Sister Mary Catherine Perry is a Dominican nun in Summit, New Jersey, who wrote an opinion piece for her local paper: “I’m a nun and I’ve been social distancing for 29 years. Here are tips for staying home amid coronavirus fears.” The wisdom she shares runs deep and is directly applicable to our lives now that we’re limiting social contact. The whole piece is worth a read, but the three takeaways she offers include establishing structure, being intentional about loving others, and using the time for self-reflection and relaxation.
We’ve been telling these kinds of stories at Grotto for some time now because religious men and women remind us of the lasting and important values in life — that nothing we achieve or earn changes God’s love for us, and that the greatest joy in life is to live in that love. Their lives are testament to the fact that we can strip away everything in a life and if we hold on to that one thing — God’s love — we can find true joy.
Take Brother Paul Quenon, a Trappist monk living in Kentucky, for example. He has written about the monastic life as a reminder that the ordinary is miraculous if we have the eyes to see it. “The daily routine of the monastery eventually levels you to the plateau of your ordinariness,” he says in this video. “Ambition and striving fade into the background, and life lived in God is sufficient.”
Sister Clare Joseph, a Carmelite nun in Indiana, is another good example.
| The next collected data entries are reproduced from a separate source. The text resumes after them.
(** Once the time elapsed exceeds half a second by the rounding errors
    that may have gathered, the progress is the target. *)
Lemma approach64_all_arrives treeState fs p :
  constant_toggle treeState fs -> forward_in_time fs -> double_steps fs ->
  unit_interval p ->
  0.5 + INR (length fs) * half_ulp / 2 <= elapsed fs ->
  approach64_all fs p = target_of treeState.
Proof.
  intros Hc Hfs Hds Hp He. pose proof Hp as [Hp0 Hp1].
  pose proof (approach64_all_within treeState fs p Hc Hfs Hds Hp) as Hw.
  pose proof (approach64_all_unit fs p Hfs Hds Hp) as [Hu0 Hu1].
  unfold progress_within in Hw. destruct treeState; simpl.
  - destruct Hw as [Hlo _]. revert Hlo. unfold Rmin.
    destruct (Rle_dec _ _); lra.
  - destruct Hw as [_ Hhi]. revert Hhi. unfold Rmax.
    destruct (Rle_dec _ _); lra.
Qed.

(** The two callbacks compute [approach64] and publish its result. *)

Lemma FoliageIEEE_useFrame_progress treeState state delta c u :
  Foliage.shaderRef c = Some u ->
  exists u',
    Foliage.shaderRef (FoliageIEEE.useFrame treeState state delta c) = Some u'
    /\ Foliage.uProgress u' = approach64 treeState delta (Foliage.currentProgress c)
    /\ Foliage.currentProgress (FoliageIEEE.useFrame treeState state delta c)
       = approach64 treeState delta (Foliage.currentProgress c).
Proof.
  intros Hu. unfold FoliageIEEE.useFrame, approach64. rewrite Hu.
  cbn [Foliage.shaderRef Foliage.currentProgress Foliage.uProgress].
  rewrite decimal_one, decimal_zero, decimal_two.
  eexists. split; [reflexivity|]. split; reflexivity.
Qed.

Lemma FoliageIEEE_frames_snoc fs f c :
  FoliageIEEE.frames (fs ++ [f]) c
  = FoliageIEEE.useFrame (toggle f) (root f) (delta f) (FoliageIEEE.frames fs c).
Proof. unfold FoliageIEEE.frames. rewrite fold_left_app. reflexivity. Qed.

Lemma FoliageIEEE_frames_progress fs c u :
  Foliage.shaderRef c = Some u ->
  Foliage.currentProgress (FoliageIEEE.frames fs c)
  = approach64_all fs (Foliage.currentProgress c)
  /\ exists u', Foliage.shaderRef (FoliageIEEE.frames fs c) = Some u'
                /\ (fs <> [] ->
                    Foliage.uProgress u' = Foliage.currentProgress (FoliageIEEE.frames fs c)).
Proof.
  intros Hu. induction fs as [|f fs IH] using rev_ind.
  - split; [reflexivity|]. exists u. split; [exact Hu|]. intros H. contradiction.
  - destruct IH as (Hp & u1 & Hu1 & _).
    rewrite FoliageIEEE_frames_snoc, approach64_all_snoc.
    destruct (FoliageIEEE_useFrame_progress (toggle f) (root f) (delta f) _ _ Hu1)
      as (u2 & Hu2 & Hup & Hcp).
    rewrite Hcp, Hp. split; [reflexivity|].
    exists u2. split; [exact Hu2|]. intros _. rewrite Hup, Hp. reflexivity.
Qed.

Lemma SpiralIEEE_useFrame_progress treeState state delta c u :
  Spiral.shaderRef c = Some u ->
  exists u',
    Spiral.shaderRef (SpiralIEEE.useFrame treeState state delta c) = Some u'
    /\ Spiral.uProgress u' = approach64 treeState delta (Spiral.currentProgress c)
    /\ Spiral.currentProgress (SpiralIEEE.useFrame treeState state delta c)
       = approach64 treeState delta (Spiral.currentProgress c).
Proof.
  intros Hu. unfold SpiralIEEE.useFrame, approach64. rewrite Hu.
  cbn [Spiral.shaderRef Spiral.currentProgress Spiral.uProgress].
  rewrite decimal_one, decimal_zero, decimal_two.
  eexists. split; [reflexivity|]. split; reflexivity.
Qed.

Lemma SpiralIEEE_frames_snoc fs f c :
  SpiralIEEE.frames (fs ++ [f]) c
  = SpiralIEEE.useFrame (toggle f) (root f) (delta f) (SpiralIEEE.frames fs c).
Proof. unfold SpiralIEEE.frames. rewrite fold_left_app. reflexivity. Qed.

Lemma SpiralIEEE_frames_progress fs c u :
  Spiral.shaderRef c = Some u ->
  Spiral.currentProgress (SpiralIEEE.frames fs c)
  = approach64_all fs (Spiral.currentProgress c)
  /\ exists u', Spiral.shaderRef (SpiralIEEE.frames fs c) = Some u'
                /\ (fs <> [] ->
                    Spiral.uProgress u' = Spiral.currentProgress (SpiralIEEE.frames fs c)).
Proof.
  intros Hu. induction fs as [|f fs IH] using rev_ind.
  - split; [reflexivity|]. exists u. split; [exact Hu|]. intros H. contradiction.
  - destruct IH as (Hp & u1 & Hu1 & _).
    rewrite SpiralIEEE_frames_snoc, approach64_all_snoc.
    destruct (SpiralIEEE_useFrame_progress (toggle f) (root f) (delta f) _ _ Hu1)
      as (u2 & Hu2 & Hup & Hcp).
    rewrite Hcp, Hp. split; [reflexivity|].
    exists u2. split; [exact Hu2|]. intros _. rewrite Hup, Hp. reflexivity.
Qed.

(** ** Ten frames of a twentieth of a second *)

Lemma twentieth_is_double : Binary64.is_double Corner.twentieth.
Proof.
  exists 3602879701896397%Z, (-56)%Z. split; [|split].
  - assert (E : Rounding.pow2 (-56) = / IZR (2 ^ 56)) by (apply (pow2_inv 56); lia).
    rewrite E. unfold Corner.twentieth.
    change (2 ^ 56)%Z with 72057594037927936%Z. unfold Rdiv. reflexivity.
  - unfold Binary64.prec. reflexivity.
  - unfold Binary64.emin. lia.
Qed.

Lemma eighth_is_double : Binary64.is_double 0.125.
Proof.
  exists 1%Z, (-3)%Z. split; [|split].
  - assert (E : Rounding.pow2 (-3) = / IZR (2 ^ 3)) by (apply (pow2_inv 3); lia).
    rewrite E. change (2 ^ 3)%Z with 8%Z. lra.
  - unfold Binary64.prec. reflexivity.
  - unfold Binary64.emin. lia.
Qed.

(** One step toward the tree from [p] by the double [delta], evaluated:
    the sum lies in the binade [k], where doubles are the multiples of
    [1 / d], and [n / d] is the nearest of them. *)
Lemma approach64_tree_at delta p k n d :
  Binary64.is_double delta -> 0 <= p < 1 ->
  (-1021 <= k)%Z -> (k <= 53)%Z -> d = (2 ^ (53 - k))%Z ->
  4503599627370496 <= (p + 2 * delta) * IZR d < 9007199254740992 ->
  Rounding.nearest_even ((p + 2 * delta) * IZR d) = n ->
  IZR n / IZR d <= 1 ->
  approach64 TREE_SHAPE delta p = IZR n / IZR d.
Proof.
  intros Hd [Hp0 Hp1] Hk1 Hk2 Hdd Hbr Hn Hle.
  rewrite approach64_tree; [|exact Hd|unfold unit_interval; lra].
  destruct (Rlt_dec p 1); [|lra].
  rewrite (Binary64_round_at _ k n d Hk1 Hk2 Hdd Hbr Hn).
  unfold Rmin. destruct (Rle_dec _ _); lra.
Qed.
She lives in a cloistered monastery with extremely limited contact with the outside world. “We come here and we have nothing,” she says in this video, “but it doesn’t feel like we have nothing. It feels like we have everything.”
So, let’s not be fearful of social distancing. These religious men and women are trailblazers who show us that it’s a great opportunity to deepen our interior lives if we approach it with intentionality. It’s also an opportunity to love one another in new ways — social distancing does not mean social isolation. Inspired by these examples, let’s thoughtfully embrace this new practice so that we can emerge on the other side of it transformed.